ASIC has released Report 555: Cyber resilience of firms in Australia's financial markets, the result of interviews with 101 firms over the past 24 months about their approach to cyber security.
The report surveyed stockbrokers, investment banks, market licensees, post-trade infrastructure providers and credit ratings agencies. ASIC spoke to 29 large firms and 72 small and medium-sized enterprises (SMEs).
ASIC found that 74 per cent of organisations have "well-managed IT security processes and procedures", and 66 per cent of companies surveyed reported they have cyber incident response plans in place.
While large organisations tend to demonstrate a relatively high degree of cyber resilience, some SMEs are "just beginning to develop their cyber resilience", said ASIC.
Almost 40 per cent of financial services SMEs reported shortcomings in their monitoring and detection practices, said ASIC.

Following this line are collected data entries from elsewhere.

(** ** What the scanner keeps *)

(** X6. The brackets of a scan are in strictly increasing order of their
    lines, which are lines of the document; each has at least two colons,
    and its colon count is the number of colons that its line starts with
    once trimmed. *)
Theorem scanner_brackets_invariant
  (document : TextDocument) (brackets : list BracketBlock) :
  scanAllBrackets document = Ret brackets ->
  ascending brackets
  /\ forall b, In b brackets ->
       0 <= BracketBlock.line b < lineCount document
       /\ 2 <= BracketBlock.colonCount b
       /\ exists lineContent,
            getLine document (BracketBlock.line b) = Ret lineContent
            /\ BracketBlock.colonCount b = colonRun lineContent.
Proof.
  intros H. destruct (scanAllBrackets_scanned _ _ H) as [Hasc Hall].
  split; [exact Hasc|]. rewrite Forall_forall in Hall.
  intros b Hb. destruct (Hall b Hb) as (Hline & Htwo & Hrun).
  split; [lia|]. now split.
Qed.

Lemma scanner_brackets_invariant_witness :
  exists brackets,
    scanAllBrackets docNested = Ret brackets
    /\ ascending brackets
    /\ forall b, In b brackets ->
         0 <= BracketBlock.line b < lineCount docNested
         /\ 2 <= BracketBlock.colonCount b
         /\ exists lineContent,
              getLine docNested (BracketBlock.line b) = Ret lineContent
              /\ BracketBlock.colonCount b = colonRun lineContent.
Proof.
  eexists. split; [vm_compute; reflexivity|].
  apply (scanner_brackets_invariant docNested). vm_compute. reflexivity.
Defined.

Lemma scanLine_flag (lineNumber : Z) (lineContent : jsstring) (st : scanState) :
  snd (scanLine lineNumber lineContent st) = xorb (snd st) (isFenceLine lineContent).
Proof.
  destruct st as [brackets inside]. unfold scanLine, isFenceLine.
  destruct (test reFence (trim lineContent)).
  - simpl. now destruct inside.
  - destruct inside; simpl; [reflexivity|].
    destruct (exec reScanOpening (trim lineContent)); [reflexivity|].
    now destruct (exec reScanClosing (trim lineContent)).
Qed.

Lemma scanLine_skips (lineNumber : Z) (lineContent : jsstring) (st : scanState) :
  snd st = true \/ isFenceLine lineContent = true ->
  fst (scanLine lineNumber lineContent st) = fst st.
Proof.
  destruct st as [brackets inside]. unfold scanLine, isFenceLine. simpl.
  intros [-> | ->]; [|reflexivity].
  now destruct (test reFence (trim lineContent)).
Qed.

(** The brackets pushed so far come from lines outside the code blocks,
    and the flag of the scanner says whether the next line is inside
    one. *)
Lemma scanLoop_fences (document : TextDocument) (count : nat) :
  forall (k : nat) (st st' : scanState),
    scanLoop document count (Z.of_nat k) st = Ret st' ->
    snd st = insideFence document k ->
    Forall (fun b => exists j, BracketBlock.line b = Z.of_nat j
                               /\ insideFence document j = false
                               /\ insideFence document (S j) = false) (fst st) ->
    Forall (fun b => exists j, BracketBlock.line b = Z.of_nat j
                               /\ insideFence document j = false
                               /\ insideFence document (S j) = false) (fst st').
Proof.
  induction count as [|count IH]; intros k st st' Hrun Hflag Hall.
  - injection Hrun as <-. exact Hall.
  - cbn [scanLoop] in Hrun.
    destruct (getLine document (Z.of_nat k)) as [lc|] eqn:Hget; [|discriminate].
    simpl in Hrun.
    replace (Z.of_nat k + 1) with (Z.of_nat (S k)) in Hrun by lia.
    apply (IH (S k) _ _ Hrun).
    + rewrite scanLine_flag, Hflag. cbn [insideFence]. now rewrite Hget.
    + destruct (scanLine_brackets (Z.of_nat k) lc st)
        as [-> | (b & Hpush & Hline & _)]; [exact Hall|].
      rewrite Hpush. apply Forall_app. split; [exact Hall|].
      constructor; [|constructor].
      exists k. split; [exact Hline|].
      assert (Hout : snd st = false /\ isFenceLine lc = false).
      { destruct (snd st) eqn:Es.
        - rewrite scanLine_skips in Hpush by (now left).
          apply (f_equal (@length _)) in Hpush. rewrite length_app in Hpush.
          simpl in Hpush. lia.
        - destruct (isFenceLine lc) eqn:Ef; [|now split].
          rewrite scanLine_skips in Hpush by (now right).
          apply (f_equal (@length _)) in Hpush. rewrite length_app in Hpush.
          simpl in Hpush. lia. }
      destruct Hout as [Hs Hf]. rewrite Hflag in Hs.
      split; [exact Hs|]. cbn [insideFence]. now rewrite Hget, Hs, Hf.
Qed.

Lemma scanAllBrackets_fences (document : TextDocument) (brackets : list BracketBlock) :
  scanAllBrackets document = Ret brackets ->
  forall b, In b brackets ->
    exists j, BracketBlock.line b = Z.of_nat j
              /\ insideFence document j = false
              /\ insideFence document (S j) = false.
Proof.
  unfold scanAllBrackets. intros H.
  destruct (scanLoop document (Z.to_nat (lineCount document)) 0 ([], false))
    as [st|] eqn:Hrun; [|discriminate].
  simpl in H. injection H as <-.
  apply Forall_forall.
  apply (scanLoop_fences document _ 0%nat ([], false) st Hrun); [reflexivity|].
  constructor.
Qed.

(** X7. Every bracket of a scan comes from a line that is outside the code
    blocks and is not itself a fence marker: the number of fence markers
    above the line is even, and so is the number up to and including the
    line. Consequently a cursor on a line inside a code block gets
    [null]. *)
Theorem fenced_lines_give_no_bracket
  (document : TextDocument) (brackets : list BracketBlock) (position : Position) :
  scanAllBrackets document = Ret brackets ->
  (forall b, In b brackets ->
     insideFence document (Z.to_nat (BracketBlock.line b)) = false
     /\ insideFence document (S (Z.to_nat (BracketBlock.line b))) = false)
  /\ (0 <= line position ->
      insideFence document (Z.to_nat (line position)) = true ->
      findMatchingBrackets document position = Ret None).
Proof.
  intros Hscan. split.
  - intros b Hb.
    destruct (scanAllBrackets_fences _ _ Hscan b Hb) as (j & -> & H1 & H2).
    now rewrite Nat2Z.id.
  - intros Hpos Hin.
    destruct (onDelimiter document position) eqn:Hon;
      [|now apply fmb_not_onDelimiter].
    rewrite (fmb_onDelimiter _ _ Hon). unfold pairOfLine. rewrite Hscan. simpl.
    destruct (length brackets =? 0)%nat; [reflexivity|].
    destruct (findIndex (fun b => BracketBlock.line b =? line position) brackets)
      as [i|] eqn:Ei; [|reflexivity].
    exfalso. destruct (findIndex_some _ _ _ Ei) as (b & Hb & Hline).
    apply Z.eqb_eq in Hline. apply nth_error_In in Hb.
    destruct (scanAllBrackets_fences _ _ Hscan b Hb) as (j & Hj & H1 & _).
    rewrite <- Hline, Hj, Nat2Z.id in Hin. congruence.
Qed.

(** The fenced document: the delimiter of the line 2 is inside the code
    block. *)
Lemma fenced_lines_give_no_bracket_witness :
  exists brackets,
    scanAllBrackets docFenced = Ret brackets
    /\ (forall b, In b brackets ->
          insideFence docFenced (Z.to_nat (BracketBlock.line b)) = false
          /\ insideFence docFenced (S (Z.to_nat (BracketBlock.line b))) = false)
    /\ onDelimiter docFenced {| line := 2; column := 0 |} = true
    /\ insideFence docFenced 2 = true
    /\ findMatchingBrackets docFenced {| line := 2; column := 0 |} = Ret None.
Proof.
  eexists.
  assert (Hscan : scanAllBrackets docFenced
                  = Ret [BracketBlock.mk 0 2 true (Some (js "component"));
                         BracketBlock.mk 5 2 false None])
    by (vm_compute; reflexivity).
  destruct (fenced_lines_give_no_bracket docFenced _ {| line := 2; column := 0 |} Hscan)
    as [Hall Hnone].
  split; [exact Hscan|]. split; [exact Hall|].
  split; [reflexivity|]. split; [reflexivity|].
  apply Hnone; [simpl; lia|reflexivity].
Defined.

(** ** Documents without lines, and accessors that do not throw *)

(** X8. A document whose [lineCount] is zero or negative has no bracket,
    whatever its accessor does, and every query on it returns [null]. *)
Theorem empty_document_no_match (document : TextDocument) (position : Position) :
  lineCount document <= 0 ->
  scanAllBrackets document = Ret []
  /\ findMatchingBrackets document position = Ret None.
Proof.
  intros Hcount.
  assert (Hscan : scanAllBrackets document = Ret []).
  { unfold scanAllBrackets.
    replace (Z.to_nat (lineCount document)) with 0%nat by lia. reflexivity. }
  split; [exact Hscan|].
  destruct (onDelimiter document position) eqn:Hon;
    [|now apply fmb_not_onDelimiter].
  rewrite (fmb_onDelimiter _ _ Hon). unfold pairOfLine. now rewrite Hscan.
Qed.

"However, they are targeting a 32 per cent improvement in the next 12-18 months, which would leave only 7 per cent with low maturity levels," said the report.

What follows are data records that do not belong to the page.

Lemma current_session_after_login e d p t :
  unique_ids d -> In p (passcodes d) ->
  existsb (fun s => str_eqb (ss_token s) (generateToken (random e))) (sessions d) = false ->
  current_session
    (mkDb (map (set_lastUsedAt (pc_id p) (now e)) (passcodes d))
          (sessions d ++ [new_session e p]))
    (Some (generateToken (random e))) t =
  if t <? now e + SESSION_DURATION_MS
  then Some (mkSessionInfo true (pc_isAdmin p) (Some (pc_name p)))
  else None.
Proof.
  intros Hu Hp Hfresh.
  set (d' := mkDb (map (set_lastUsedAt (pc_id p) (now e)) (passcodes d))
                  (sessions d ++ [new_session e p])).
  set (tok := generateToken (random e)) in *.
  assert (Honly : forall s q, live_session d' (Some tok) t s q ->
            s = new_session e p /\ pc_isAdmin q = pc_isAdmin p /\ pc_name q = pc_name p).
  { intros s q [token (Hj & _ & Hs & Htok & _ & Hq & Hid)].
    assert (Et : token = tok) by congruence. rewrite Et in Htok. clear Et Hj.
    cbn [d' sessions passcodes] in Hs, Hq.
    apply in_app_or in Hs. destruct Hs as [Hs | [<- | []]].
    - exfalso. apply (existsb_token_false tok (sessions d) s Hfresh Hs Htok).
    - split; [reflexivity|]. apply in_map_iff in Hq. destruct Hq as [q0 [<- Hq0]].
      destruct (set_lastUsedAt_same (pc_id p) (now e) q0) as (Ei & Ea & En & _).
      rewrite Ei in Hid. cbn [new_session ss_passcodeId] in Hid.
      rewrite (unique_ids_inj d q0 p Hu Hq0 Hp Hid) in *. split; assumption. }
  destruct (t <? now e + SESSION_DURATION_MS) eqn:Et.
  - apply Z.ltb_lt in Et.
    assert (Hlive : live_session d' (Some tok) t (new_session e p)
                      (set_lastUsedAt (pc_id p) (now e) p)).
    { exists tok. split; [reflexivity|]. split.
      - intros C. pose proof (generateToken_length (random e)) as L.
        fold tok in L. rewrite C in L. discriminate.
      - cbn [d' sessions passcodes new_session ss_token ss_expiresAt ss_passcodeId].
        repeat split.
        + apply in_or_app. right. left. reflexivity.
        + exact Et.
        + apply in_map. exact Hp.
        + apply set_lastUsedAt_same. }
    apply current_session_live in Hlive. destruct Hlive as [info E]. rewrite E.
    apply current_session_some in E. destruct E as (s & q & Hl & ->).
    destruct (Honly s q Hl) as (_ & -> & ->). reflexivity.
  - apply Z.ltb_ge in Et.
    destruct (current_session d' (Some tok) t) as [info|] eqn:E; [|reflexivity].
    apply current_session_some in E. destruct E as (s & q & Hl & _).
    destruct (Honly s q Hl) as (-> & _).
    destruct Hl as [token (_ & _ & _ & _ & Hexp & _)].
    cbn [new_session ss_expiresAt] in Hexp. lia.
Qed.

(** X3: login then validate.  After a [login] that returned success, with
    passcode ids unique, [getSession] presented with the cookie that login
    set returns the authenticated session of the matched passcode (its
    admin flag, which login also returned, and its name) at every time
    before [now + 30 days], and returns absent from that instant on. *)
Theorem login_then_getSession (e : Env) (code : jsstring) (w w' : World) (res : Result) :
  unique_ids (db w) ->
  login e code w = (Returned res, w') -> success res = true ->
  exists p,
    In p (passcodes (db w)) /\ pc_code p = hashCode code /\
    res_isAdmin res = Some (pc_isAdmin p) /\
    forall e' fl, quiet fl ->
      fst (getSession e' (mkWorld (db w') fl (jar w'))) =
      Returned (if now e' <? now e + SESSION_DURATION_MS
                then Some (mkSessionInfo true (pc_isAdmin p) (Some (pc_name p)))
                else None).
Proof.
  destruct w as [d fl j]. cbn [db]. intros Hu Hrun Hok.
  destruct (login_cases e code d fl j) as [(_ & _ & _ & Hf) | (p & rows & fl' & Hl & Hr & Hfresh)].
  - cbv zeta in Hf. rewrite Hrun in Hf. specialize (Hf res eq_refl). congruence.
  - cbv zeta in Hr. rewrite Hrun in Hr. inversion Hr; subst res w'. clear Hr.
    destruct (lookup_code_in code d p rows Hl) as [Hin Hc].
    exists p. split; [exact Hin|]. split; [exact Hc|]. split; [reflexivity|].
    intros e' fl0 Hq. cbn [db jar]. rewrite getSession_quiet by exact Hq.
    rewrite (current_session_after_login e d p (now e') Hu Hin Hfresh). reflexivity.
Qed.

Lemma login_then_getSession_witness :
  let w := mkWorld (mkDb [guest_row "g1" "123456"] []) [] None in
  let w' := snd (login sample_env (units "123456") w) in
  fst (getSession sample_env (mkWorld (db w') [] (jar w'))) =
  Returned (Some (mkSessionInfo true false (Some (units "Guest")))).
Proof.
  intros w w'.
  assert (Hu : unique_ids (db w)).
  { unfold unique_ids. cbn [w db passcodes map]. constructor; [intros [] | constructor]. }
  assert (Hrun : login sample_env (units "123456") w =
                 (Returned (mkResult true (Some false) None), w'))
    by (vm_compute; reflexivity).
  destruct (login_then_getSession sample_env (units "123456") w w' _ Hu Hrun eq_refl)
    as (p & Hin & _ & _ & Hget).
  rewrite (Hget sample_env [] quiet_nil).
  destruct Hin as [<- | []]. reflexivity.
Defined.


(* ================================================================= *)
(** ** More of [auth.ts]: [logout] *)

Lemma logout_run d fl j :
  logout (mkWorld d fl j) =
  if falsy j then (Returned tt, mkWorld d fl None)
  else match fl with
       | true :: rest => (Thrown StoreFault, mkWorld d rest j)
       | _ => (Returned tt,
               mkWorld (mkDb (passcodes d)
                         (filter (fun s => negb (str_eqb (ss_token s) (or_empty j))) (sessions d)))
                       (tl fl) None)
       end.
Proof.
  unfold logout, bind, cookie_get, cookie_delete, ret. cbn [jar].
  destruct j as [[|c token]|]; cbn [falsy]; try reflexivity.
  unfold delete_sessions_by_token, store_call. cbn [faults db jar or_empty].
  destruct fl as [|[|] rest]; reflexivity.
Qed.

Lemma filter_filter_same {A} (p : A -> bool) l : filter p (filter p l) = filter p l.
Proof.
  induction l as [|a l IH]; [reflexivity|]. cbn [filter].
  destruct (p a) eqn:E; [cbn [filter]; rewrite E, IH; reflexivity | exact IH].
Qed.

Lemma no_session_no_current d token t :
  (forall s, In s (sessions d) -> ss_token s <> token) ->
  current_session d (Some token) t = None.
Proof.
  intros H. destruct (current_session d (Some token) t) as [info|] eqn:E; [|reflexivity].
  apply current_session_some in E. destruct E as (s & p & [tok (Hj & _ & Hs & Htok & _)] & _).
  assert (Et : tok = token) by congruence. rewrite Et in Htok.
  exfalso. exact (H s Hs Htok).
Qed.

(** X4: when the store answers, [logout] with a session cookie returns
    normally, clears the cookie and deletes exactly the session rows carrying
    that token, leaving the passcodes and every other session in place; from
    then on [getSession] presented with the old token returns absent, at any
    time. *)
Theorem logout_invalidates (w : World) (token : jsstring) :
  jar w = Some token -> token <> [] -> quiet (faults w) ->
  fst (logout w) = Returned tt /\
  jar (snd (logout w)) = None /\
  passcodes (db (snd (logout w))) = passcodes (db w) /\
  (forall s, In s (sessions (db (snd (logout w)))) <->
             In s (sessions (db w)) /\ ss_token s <> token) /\
  (forall e fl, quiet fl ->
     fst (getSession e (mkWorld (db (snd (logout w))) fl (Some token))) = Returned None).
Proof.
  destruct w as [d fl j]. cbn [jar db faults]. intros -> Hne Hq.
  rewrite logout_run.
  assert (Hf : falsy (Some token) = false) by (destruct token; [contradiction | reflexivity]).
  rewrite Hf.
  assert (Hrun : match fl with
                 | true :: rest => (Thrown StoreFault, mkWorld d rest (Some token))
                 | _ => (Returned tt,
                         mkWorld (mkDb (passcodes d)
                           (filter (fun s => negb (str_eqb (ss_token s) token)) (sessions d)))
                           (tl fl) None)
                 end =
                 (Returned tt,
                  mkWorld (mkDb (passcodes d)
                    (filter (fun s => negb (str_eqb (ss_token s) token)) (sessions d)))
                    (tl fl) None)).
  { destruct fl as [|[|] rest]; try reflexivity.
    specialize (Hq true (or_introl eq_refl)). discriminate. }
  cbn [or_empty]. rewrite Hrun. cbn [fst snd db jar passcodes sessions].
  assert (Hmem : forall s,
            In s (filter (fun s => negb (str_eqb (ss_token s) token)) (sessions d)) <->
            In s (sessions d) /\ ss_token s <> token).
  { intros s. rewrite filter_In, negb_true_iff, str_eqb_neq. reflexivity. }
  split; [reflexivity|]. split; [reflexivity|]. split; [reflexivity|].
  split; [exact Hmem|].
  intros e fl0 Hq0. rewrite getSession_quiet by exact Hq0. f_equal.
  apply no_session_no_current. cbn [sessions]. intros s Hs. apply Hmem in Hs. tauto.
Qed.

Lemma logout_invalidates_witness :
  let d := mkDb [admin_row "a1" "111111"]
             [session_row "s1" "a1" "tok" 9999999999999; session_row "s2" "a1" "other" 9999999999999] in
  sessions (db (snd (logout (mkWorld d [] (Some (units "tok")))))) =
  [session_row "s2" "a1" "other" 9999999999999] /\
  fst (logout (mkWorld d [] (Some (units "tok")))) = Returned tt.
Proof.
  intros d. split; [reflexivity|].
  apply (logout_invalidates (mkWorld d [] (Some (units "tok"))) (units "tok") eq_refl);
    [discriminate | apply quiet_nil].
Defined.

"While there is opportunity for improvement across the entire sector, this is particularly true for SMEs."
ASIC commissioner Cathie Armour said cyber resilience is widely regarded as "one of the most significant concerns for the financial markets sector and the economy at large".

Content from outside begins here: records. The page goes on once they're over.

(** the index returned by [find_interval] is that of an interval
    containing [x] *)
Lemma find_interval_sound (self : t) (x : num) (k : nat) :
  find_interval self x = Ok k ->
  exists ivs ab, intervals self = Ok ivs /\ ivs !! k = Some ab /\ contains ab x.
Proof.
  unfold find_interval. destruct (intervals self) as [ivs|e]; [|discriminate].
  cbn [rbind]. set (check := map _ ivs).
  destruct (1 <? length (nonzero check))%nat; [discriminate|].
  destruct (nonzero check) as [|k0 ks] eqn:E; [discriminate|].
  intros [= <-].
  destruct (nonzero_from_elem 0 k0 check) as (j & -> & Hj).
  { unfold nonzero in E. rewrite E. left. }
  unfold check in Hj. rewrite list_lookup_fmap in Hj.
  destruct (ivs !! j) as [ab|] eqn:Hab; [|discriminate].
  exists ivs, ab. split; [reflexivity|]. split; [exact Hab|].
  apply contains_check. now injection Hj.
Qed.

Lemma mu_or_sigma_changed_current (self o' : t) :
  _mu_or_sigma_changed _cdf _dnorm self = Ok o' ->
  caches_current _cdf _dnorm o'.
Proof.
  unfold _mu_or_sigma_changed.
  destruct (intervals self) as [ivs|e] eqn:E; cbn [rbind]; [|discriminate].
  intros [= <-]. exists ivs. now repeat split.
Qed.

Lemma init_current (raw : list num) (mu sigma : num) (o : t) :
  init raw mu sigma = Ok o -> caches_current _cdf _dnorm o.
Proof.
  unfold truncated_gaussian.init.
  destruct (reshape2 (np_sort raw)); cbn [rbind]; [|discriminate].
  apply mu_or_sigma_changed_current.
Qed.

(** on an object that has an interval, [D] has its two columns *)
Lemma D0_minus_D1_Ok (self : t) (x : num) (k : nat) :
  caches_current _cdf _dnorm self -> find_interval self x = Ok k ->
  exists d, D0_minus_D1 (D self) = Ok d.
Proof.
  intros (ivs & Hiv & _ & HD) Hk.
  apply find_interval_sound in Hk as (ivs' & ab & Hiv' & Hab & _).
  rewrite Hiv in Hiv'. injection Hiv' as <-. rewrite HD.
  destruct ivs; [discriminate|]. eexists. reflexivity.
Qed.

Lemma py_min_NaN (b : num) : py_min NaN b = NaN.
Proof. now destruct b. Qed.

Lemma num_gt_NaN (y : num) : num_gt NaN y = false.
Proof. now destruct y. Qed.

Lemma right_endpoint_inv (self : t) (left_endpoint alpha re : num) :
  right_endpoint self left_endpoint alpha = Ok re ->
  exists k, find_interval self left_endpoint = Ok k.
Proof.
  unfold truncated_gaussian.right_endpoint, truncated_gaussian.CDF.
  destruct (find_interval self left_endpoint) as [k|e]; [eauto | discriminate].
Qed.

Lemma G_no_intersection (self : t) (left_endpoint alpha re : num) ivs :
  caches_current _cdf _dnorm self ->
  right_endpoint self left_endpoint alpha = Ok re ->
  intervals self = Ok ivs ->
  (forall ab, ab ∈ ivs -> nonempty (intersection left_endpoint re ab) = false) ->
  G_method self left_endpoint alpha = Ok (Fin 0).
Proof.
  intros Hcur Hre Hiv Hempty. unfold truncated_gaussian.G.
  destruct (right_endpoint_inv _ _ _ _ Hre) as [k Hk].
  destruct (D0_minus_D1_Ok self left_endpoint k Hcur Hk) as [d ->].
  rewrite Hre, Hiv. cbn [rbind].
  replace (filter _ _) with (@nil (num * num)); [reflexivity|].
  symmetry. clear Hiv Hcur. induction ivs as [|ab ivs IH]; [reflexivity|].
  cbn [map]. rewrite filter_cons.
  pose proof (Hempty ab ltac:(left)) as H.
  unfold nonempty, intersection in H. cbn [fst snd] in *.
  destruct (decide _) as [Hd|Hd].
  - cbn [fst snd] in Hd. rewrite H in Hd. now cbn in Hd.
  - apply IH. intros ab' Hin. apply Hempty. now right.
Qed.

(** C3: on every distribution (an object whose caches are current),
    [right_endpoint] returns the not-a-number sentinel whenever
    [CDF(left_endpoint) > alpha]; [G] then finds no non-empty intersection
    and returns exactly 0, as it does whenever no intersection of
    [[left_endpoint, right_endpoint]] with a support interval is
    non-empty. *)
Theorem right_endpoint_sentinel (self : t) (left_endpoint alpha : num) :
  caches_current _cdf _dnorm self ->
  (forall alpha1, CDF self left_endpoint = Ok alpha1 ->
     num_gt alpha1 alpha = true ->
     right_endpoint self left_endpoint alpha = Ok NaN /\
     G_method self left_endpoint alpha = Ok (Fin 0)) /\
  (forall re ivs, right_endpoint self left_endpoint alpha = Ok re ->
     intervals self = Ok ivs ->
     (forall ab, ab ∈ ivs ->
        nonempty (intersection left_endpoint re ab) = false) ->
     G_method self left_endpoint alpha = Ok (Fin 0)).
Proof.
  intros Hcur. split.
  - intros alpha1 Hcdf Hgt.
    assert (Hre : right_endpoint self left_endpoint alpha = Ok NaN).
    { unfold truncated_gaussian.right_endpoint. rewrite Hcdf. cbn [rbind].
      now rewrite Hgt. }
    split; [exact Hre|].
    destruct Hcur as (ivs & Hiv & HPD).
    apply (G_no_intersection _ _ _ NaN ivs); [now exists ivs|done..|].
    intros ab _. unfold nonempty, intersection. cbn [fst snd].
    rewrite py_min_NaN. apply num_gt_NaN.
  - intros re ivs. now apply G_no_intersection.
Qed.

(** *** C4 *)

Lemma num_lt_not_le (x y : num) : num_lt x y = true -> num_le y x = false.
Proof.
  destruct x, y; cbn; try easy.
  unfold Qlt_bool. now destruct (Qle_bool _ _).
Qed.

Lemma num_le_not_lt (x y : num) : num_le x y = true -> num_lt y x = false.
Proof.
  destruct x, y; cbn; try easy.
  unfold Qlt_bool. now intros ->.
Qed.

(** *** C1 *)

Lemma call_G_heap (tg : loc) (X alpha : num) (h : heap) :
  snd (call_G _cdf _dnorm _qnorm tg X alpha h) = h.
Proof.
  unfold call_G, bind, deref, lift. now destruct (h !! tg).
Qed.

Lemma while_first_round_raises {S} (fuel : nat) (cond : S -> M bool)
    (body : S -> M S) (s : S) (h h1 h2 : heap) (e : exn) :
  cond s h = (Ok true, h1) -> body s h1 = (Raise e, h2) ->
  while (Datatypes.S fuel) cond body s h = (Raise e, h2).
Proof.
  intros Hc Hb. cbn [while]. unfold bind at 1. rewrite Hc.
  unfold bind at 1. now rewrite Hb.
Qed.

Lemma mu_too_low_true (tg : loc) (X alpha g : num) (s : num * num)
    (h h' : heap) :
  call_G _cdf _dnorm _qnorm tg X alpha h = (Ok g, h') ->
  num_gt g (Fin 0) = true ->
  mu_too_low _cdf _dnorm _qnorm tg X alpha s h = (Ok true, h').
Proof.
  intros HG Hpos. unfold mu_too_low, bind, ret. now rewrite HG, Hpos.
Qed.

(** a round of the second loop never gets past the name [mu_ho] *)
Lemma raise_bracket_raises (tg : loc) (s : num * num) (h : heap) :
  raise_bracket _cdf _dnorm tg s h = (Raise NameError_mu_ho, h).
Proof. reflexivity. Qed.

(** C1, as the code has it: when the loop condition of the bracket-high
    expansion holds at entry ([G > 0] at the initial high guess), the first
    round reads the unbound name [mu_ho] and the phase ends with a
    NameError; the bracket is never moved and bisection is never reached. *)
Theorem expand_high_NameError (fuel : nat) (tg : loc) (X alpha : num)
    (s : num * num) (h h1 h2 : heap) (g : num) :
  set_mu _cdf _dnorm tg (snd s) h = (Ok tt, h1) ->
  call_G _cdf _dnorm _qnorm tg X alpha h1 = (Ok g, h2) ->
  num_gt g (Fin 0) = true ->
  expand_high _cdf _dnorm _qnorm (S fuel) tg X alpha s h
    = (Raise NameError_mu_ho, h2).
Proof.
  intros Hset HG Hpos.
  unfold expand_high, bind. rewrite Hset.
  apply (while_first_round_raises _ _ _ _ _ h2 h2).
  - now apply (mu_too_low_true _ _ _ g).
  - apply raise_bracket_raises.
Qed.

(** The whole solver stops there as well. *)
Lemma _UMAU_NameError (fuel : nat) (observed alpha tol : num) (tg w : loc)
    (mu_lo mu_hi : option num) (o : t) ivs (h hw h1 h2 h3 : heap)
    (s1 : num * num) (g : num) :
  h !! tg = Some o ->
  intervals o = Ok ivs ->
  new _cdf _dnorm (flatten2 ivs) (Fin 0) (_sigma o) h = (Ok w, hw) ->
  expand_low _cdf _dnorm _qnorm (S fuel) w observed alpha
    (match mu_lo with None => observed | Some v => v end,
     match mu_hi with None => num_add observed (Fin 2) | Some v => v end) hw
    = (Ok (Some s1), h1) ->
  set_mu _cdf _dnorm w (snd s1) h1 = (Ok tt, h2) ->
  call_G _cdf _dnorm _qnorm w observed alpha h2 = (Ok g, h3) ->
  num_gt g (Fin 0) = true ->
  _UMAU _cdf _dnorm _qnorm (S fuel) observed alpha tg mu_lo mu_hi tol h
    = (Raise NameError_mu_ho, h3).
Proof.
  intros Htg Hiv Hnew Hlow Hset HG Hpos.
  unfold _UMAU, bind at 1. unfold getattr_intervals, bind at 1, deref, lift.
  rewrite Htg, Hiv.
  unfold bind at 1. unfold bind at 1. rewrite Htg. unfold ret at 1.
  unfold bind at 1. rewrite Hnew.
  unfold bind at 1. rewrite Hlow.
  unfold bind at 1. unfold expand_high, bind at 1. rewrite Hset.
  rewrite (while_first_round_raises _ _ _ _ _ h3 h3 NameError_mu_ho);
    [reflexivity | now apply (mu_too_low_true _ _ _ g) | apply raise_bracket_raises].
Qed.

(** *** The store *)

Lemma fresh_None (h : heap) : h !! fresh (dom h) = None.
Proof. apply not_elem_of_dom, is_fresh. Qed.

"Given the central role financial markets firms play in our economy, the cyber resilience of our regulated population is a key focus for ASIC," Ms Armour said.
"While our report shows greater engagement by firms on the issue, there is disparity between firms and insufficient investment in cyber resilience measures."
Cyber resilience requires a "whole-of-organisation" response rather than a quick IT fix, she said.
"The dynamic nature of cyber threats requires a comprehensive and long-term commitment to cyber resilience by all organisations operating in the Australian economy," Ms Armour said.